## TASK OBJECTIVE
Please repeat the listing exactly, starting at its first line and stopping after the line that contains "- Go's fixed-width".

## DATA TO USE
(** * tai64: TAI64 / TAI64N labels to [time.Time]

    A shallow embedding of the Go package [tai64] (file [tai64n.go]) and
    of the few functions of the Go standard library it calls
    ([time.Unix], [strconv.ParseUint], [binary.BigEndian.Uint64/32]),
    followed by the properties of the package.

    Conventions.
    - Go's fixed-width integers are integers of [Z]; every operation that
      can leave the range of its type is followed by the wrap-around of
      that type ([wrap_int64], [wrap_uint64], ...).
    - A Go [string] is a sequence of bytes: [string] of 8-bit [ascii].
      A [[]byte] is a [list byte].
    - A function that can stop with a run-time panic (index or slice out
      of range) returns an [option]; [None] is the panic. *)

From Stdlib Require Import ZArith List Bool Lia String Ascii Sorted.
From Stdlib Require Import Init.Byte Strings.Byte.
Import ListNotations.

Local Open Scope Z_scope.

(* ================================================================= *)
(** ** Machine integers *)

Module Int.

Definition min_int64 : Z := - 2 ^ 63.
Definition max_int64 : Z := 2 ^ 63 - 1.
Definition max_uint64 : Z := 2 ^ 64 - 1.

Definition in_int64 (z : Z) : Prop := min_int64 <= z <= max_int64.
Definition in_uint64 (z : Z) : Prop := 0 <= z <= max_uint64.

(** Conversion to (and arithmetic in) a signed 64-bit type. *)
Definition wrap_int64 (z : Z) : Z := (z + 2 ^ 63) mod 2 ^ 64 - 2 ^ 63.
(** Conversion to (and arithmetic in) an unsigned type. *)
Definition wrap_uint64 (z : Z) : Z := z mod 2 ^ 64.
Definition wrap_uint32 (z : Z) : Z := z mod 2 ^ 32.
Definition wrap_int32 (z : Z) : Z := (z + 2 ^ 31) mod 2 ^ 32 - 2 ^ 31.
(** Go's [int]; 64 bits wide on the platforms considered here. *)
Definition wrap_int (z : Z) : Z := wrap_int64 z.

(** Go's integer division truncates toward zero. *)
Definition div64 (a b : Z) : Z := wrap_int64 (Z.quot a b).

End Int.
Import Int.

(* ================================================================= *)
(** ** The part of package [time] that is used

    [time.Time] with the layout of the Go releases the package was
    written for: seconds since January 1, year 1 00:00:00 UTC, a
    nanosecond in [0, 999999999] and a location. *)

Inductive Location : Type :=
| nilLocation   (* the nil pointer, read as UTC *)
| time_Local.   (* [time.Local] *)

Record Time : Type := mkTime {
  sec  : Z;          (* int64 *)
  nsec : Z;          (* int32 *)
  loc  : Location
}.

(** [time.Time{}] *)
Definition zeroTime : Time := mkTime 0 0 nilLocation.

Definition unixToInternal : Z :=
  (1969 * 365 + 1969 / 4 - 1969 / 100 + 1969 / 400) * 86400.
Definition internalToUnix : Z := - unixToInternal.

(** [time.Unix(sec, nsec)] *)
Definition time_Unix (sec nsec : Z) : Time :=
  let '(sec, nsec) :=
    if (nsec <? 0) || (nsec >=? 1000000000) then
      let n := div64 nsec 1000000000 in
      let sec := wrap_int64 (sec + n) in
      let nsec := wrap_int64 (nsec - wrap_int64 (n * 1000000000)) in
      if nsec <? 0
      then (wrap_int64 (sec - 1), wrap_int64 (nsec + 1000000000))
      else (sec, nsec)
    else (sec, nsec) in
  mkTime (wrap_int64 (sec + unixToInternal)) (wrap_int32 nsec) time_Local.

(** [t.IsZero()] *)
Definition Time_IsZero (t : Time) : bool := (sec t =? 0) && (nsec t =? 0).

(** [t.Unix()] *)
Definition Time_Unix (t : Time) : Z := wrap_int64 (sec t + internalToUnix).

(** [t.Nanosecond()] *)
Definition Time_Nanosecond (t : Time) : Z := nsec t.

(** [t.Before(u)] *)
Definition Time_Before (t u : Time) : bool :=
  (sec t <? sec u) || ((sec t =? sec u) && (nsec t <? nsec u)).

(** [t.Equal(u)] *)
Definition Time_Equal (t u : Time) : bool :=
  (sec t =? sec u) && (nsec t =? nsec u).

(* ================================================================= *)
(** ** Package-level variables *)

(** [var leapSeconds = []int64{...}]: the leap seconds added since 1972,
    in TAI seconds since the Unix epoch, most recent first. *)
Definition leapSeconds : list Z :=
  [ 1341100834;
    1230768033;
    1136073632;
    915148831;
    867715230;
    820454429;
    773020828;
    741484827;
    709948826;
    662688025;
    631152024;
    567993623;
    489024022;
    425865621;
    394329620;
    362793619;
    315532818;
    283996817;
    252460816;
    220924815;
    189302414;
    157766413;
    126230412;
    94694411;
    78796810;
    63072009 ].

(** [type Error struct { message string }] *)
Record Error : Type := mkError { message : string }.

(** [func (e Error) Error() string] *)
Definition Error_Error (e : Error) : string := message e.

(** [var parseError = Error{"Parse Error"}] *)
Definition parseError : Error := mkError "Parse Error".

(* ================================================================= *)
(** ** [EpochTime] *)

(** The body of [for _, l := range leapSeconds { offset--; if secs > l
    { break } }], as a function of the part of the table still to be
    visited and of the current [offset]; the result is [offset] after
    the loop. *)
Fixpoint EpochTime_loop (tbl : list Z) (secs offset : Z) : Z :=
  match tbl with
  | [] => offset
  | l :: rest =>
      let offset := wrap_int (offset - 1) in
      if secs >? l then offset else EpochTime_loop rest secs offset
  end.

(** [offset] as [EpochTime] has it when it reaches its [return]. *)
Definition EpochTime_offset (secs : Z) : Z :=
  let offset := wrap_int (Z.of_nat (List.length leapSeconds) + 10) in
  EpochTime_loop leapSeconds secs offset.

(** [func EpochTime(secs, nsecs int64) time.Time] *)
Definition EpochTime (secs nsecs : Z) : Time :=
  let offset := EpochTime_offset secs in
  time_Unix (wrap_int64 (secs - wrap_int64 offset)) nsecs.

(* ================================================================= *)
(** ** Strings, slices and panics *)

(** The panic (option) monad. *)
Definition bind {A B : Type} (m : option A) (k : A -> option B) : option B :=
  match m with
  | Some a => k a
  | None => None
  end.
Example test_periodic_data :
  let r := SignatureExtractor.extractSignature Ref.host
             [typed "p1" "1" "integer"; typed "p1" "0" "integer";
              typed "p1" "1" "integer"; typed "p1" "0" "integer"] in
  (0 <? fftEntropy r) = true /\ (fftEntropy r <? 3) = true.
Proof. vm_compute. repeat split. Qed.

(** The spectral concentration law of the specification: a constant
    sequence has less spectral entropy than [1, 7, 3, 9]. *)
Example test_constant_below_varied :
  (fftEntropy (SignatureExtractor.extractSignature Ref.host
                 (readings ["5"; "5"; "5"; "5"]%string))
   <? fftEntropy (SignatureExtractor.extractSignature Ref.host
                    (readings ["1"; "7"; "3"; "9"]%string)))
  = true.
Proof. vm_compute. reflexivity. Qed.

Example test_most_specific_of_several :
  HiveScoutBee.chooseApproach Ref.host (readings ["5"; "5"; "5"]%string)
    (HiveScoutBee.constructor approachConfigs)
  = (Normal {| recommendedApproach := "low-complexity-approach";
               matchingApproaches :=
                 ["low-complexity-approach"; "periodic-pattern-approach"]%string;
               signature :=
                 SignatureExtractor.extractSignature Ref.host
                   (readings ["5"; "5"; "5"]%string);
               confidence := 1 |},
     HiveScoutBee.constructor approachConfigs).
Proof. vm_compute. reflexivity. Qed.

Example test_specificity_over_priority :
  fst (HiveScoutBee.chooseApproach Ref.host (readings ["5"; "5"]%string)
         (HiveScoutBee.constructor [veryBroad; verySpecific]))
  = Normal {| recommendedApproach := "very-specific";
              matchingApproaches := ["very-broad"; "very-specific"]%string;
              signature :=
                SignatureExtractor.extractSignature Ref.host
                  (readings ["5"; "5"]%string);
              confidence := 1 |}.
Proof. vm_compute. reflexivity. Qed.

## TASK RESPONSE
(** * tai64: TAI64 / TAI64N labels to [time.Time]

    A shallow embedding of the Go package [tai64] (file [tai64n.go]) and
    of the few functions of the Go standard library it calls
    ([time.Unix], [strconv.ParseUint], [binary.BigEndian.Uint64/32]),
    followed by the properties of the package.

    Conventions.
    - Go's fixed-width integers are integers of [Z]; every operation that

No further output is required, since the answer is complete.